As we mentioned at the end of the year, until we are able to meet in person, we are going to propose a monthly theme to be explored. We are suggesting a date and time to share the sketches on Facebook and other platforms but if you wish to do it before or after the date please keep them coming. 

We are treating this virtual meeting as it would be for real, only that you can choose to: sketch on the suggested London location, sketch in a different location nearer to your home but exploring the same theme or even sketch within your home, still from reality, exploring the theme.  

January's theme is Regeneration and the location is close to my heart, Battersea Power Station.  

Alternatives: Changes that you notice in your local area, Changes in your home: redecoration, DIY

Sketching Theme Date: Saturday 16 January 2021  

Suggested Times: 11am to 3pm

Post your sketches in Facebook or Flickr with the # suggested below or in the event post itself.

Suggested # are: #urbansketcherslondon #UskLondonJan2021 #UskLondonRegeneration.

Remember: to tell us the story behind the sketch, why you chose to do it, how did you do it, anything you'd like to share that completes the sketch and makes it more personal.

Battersea Power Station (sketches by Isabel Carmona, 2018 and 2019)

As an architect I worked on one of the teams that worked on the early projects (in the 2000s) that were looking to convert the power station and surrounding area into a media and post production area, as well as including retail and theatre in the mix, a few hundred dwellings and loads of open space all towered by the 20th century power station. That was one of the early projects that due to its cost never got realised.

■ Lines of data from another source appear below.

(* ===== verification/Format.v ===== *)
(** * Durable record framing and reader compatibility (crate contextdb-format)

    The fixed 32-byte envelope with its checksum, the format manifest a database
    stores beside its state, and the capability check a reader makes before it
    opens that state.  The migration registry and planner are in [Migration].
    BLAKE3 is a parameter: the class [Blake3] holds the digest function and its
    documented output length. *)

From S2P Require Import Prelude.
From S2P Require Import Ordering.
From S2P Require Import Bytes.

Class Blake3 := {
  blake3_hash : bytes → bytes;
  blake3_length b : length (blake3_hash b) = 32%nat;
}.

Lemma blake3_length_eqb `{Blake3} bs : (length (blake3_hash bs) =? 32)%nat = true.
Proof. apply Nat.eqb_eq, blake3_length. Qed.

(** A text of the first list and a different one of the second have one hash.  The
    lists are the texts that were hashed on two sides, so that a collision is one
    that somebody found, not one that must exist. *)
Definition hash_collision `{Blake3} (xs ys : list bytes) : Prop :=
  Exists (λ x, Exists (λ y, x ≠ y ∧ blake3_hash x = blake3_hash y) ys) xs.
#[export] Instance hash_collision_dec `{Blake3} xs ys : Decision (hash_collision xs ys).
Proof. unfold hash_collision. apply _. Defined.

Lemma hash_collision_intro `{Blake3} x y : x ≠ y → blake3_hash x = blake3_hash y → hash_collision [x] [y].
Proof. intros Hne Heq. repeat constructor; done. Qed.

Lemma hash_collision_mono `{Blake3} xs xs' ys ys' :
  xs ⊆ xs' → ys ⊆ ys' → hash_collision xs ys → hash_collision xs' ys'.
Proof.
  intros Hx Hy (x & Hin & (y & Hin' & Hc)%Exists_exists)%Exists_exists.
  apply Exists_exists. exists x. split; [by apply Hx|]. apply Exists_exists. exists y. split; [by apply Hy|done].
Qed.

Inductive FormatError :=
  | InvalidIdentifier (kind : string) (value : string)
  | InvalidMigrationId (value : string)
  | InvalidReaderRange (read_min read_max : N)
  | UnsupportedWriterVersion (family : string) (writer read_min read_max : N)
  | UnknownRequiredFeature (family feature : string)
  | UnknownFormatFamily (family : string)
  | DuplicateReader (family : string)
  | DuplicateMigration (migration_id : string)
  | DuplicateMigrationEdge (family : string) (from_writer to_writer : N)
  | IdentityMigration (family : string) (writer : N)
  | InvalidFreeSpaceRequirement
  | FreeSpaceEstimateOverflow
  | MigrationPathUnavailable (family : string) (from_writer to_writer : N)
  | InsufficientMigrationSpace (required available : N)
  | PayloadTooLarge (length : N)
  | TruncatedHeader (actual : N)
  | BadMagic
  | LengthMismatch (declared actual : N)
  | InvalidLength
  | ChecksumMismatch (expected actual : N).

Definition identifier_byte_ok (b : byte) : bool :=
  is_ascii_lowercase b || is_ascii_digit b || bool_decide (b = x5f) || bool_decide (b = x2d).

Definition validate_identifier (kind value : string) : result FormatError unit :=
  match str_bytes value with
  | [] => Err (InvalidIdentifier kind value)
  | first :: rest =>
      if negb (is_ascii_lowercase first) || negb (forallb identifier_byte_ok rest)
      then Err (InvalidIdentifier kind value)
      else Ok tt
  end.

It is good to see the area coming together now and the sketches that follow were done in 2018 and 2019 in two separate trips to London.


The first (above) is a very quick  sketch indeed, probably 15 min maximum as we walked by and I got inspired to do it when we found out we could get this close to the front and see what was going on, the feeling was cranes everywhere, a flurry of activity.

The second (below) probably a year later (in March 2019) looking from the other side of the Thames with the cranes appearing behind the glass building (apartments) and the Power Station chimneys amongst the cranes, barely recognisable from this angle. 


After the watercolour sketch, I walked closer to Battersea, where you could sit in the warmth of the coffee shop (it was not too warm that March) and get a closer sketch of the front chimneys and the construction elevators.

This area will continue changing for some time, gentrifying perhaps but the site is open to walk through and one can get closer to the Power Station than ever before, one day we'll go in and get to appreciate its size - inside (when it was empty) one could have fitted St Paul's.  It is enormous.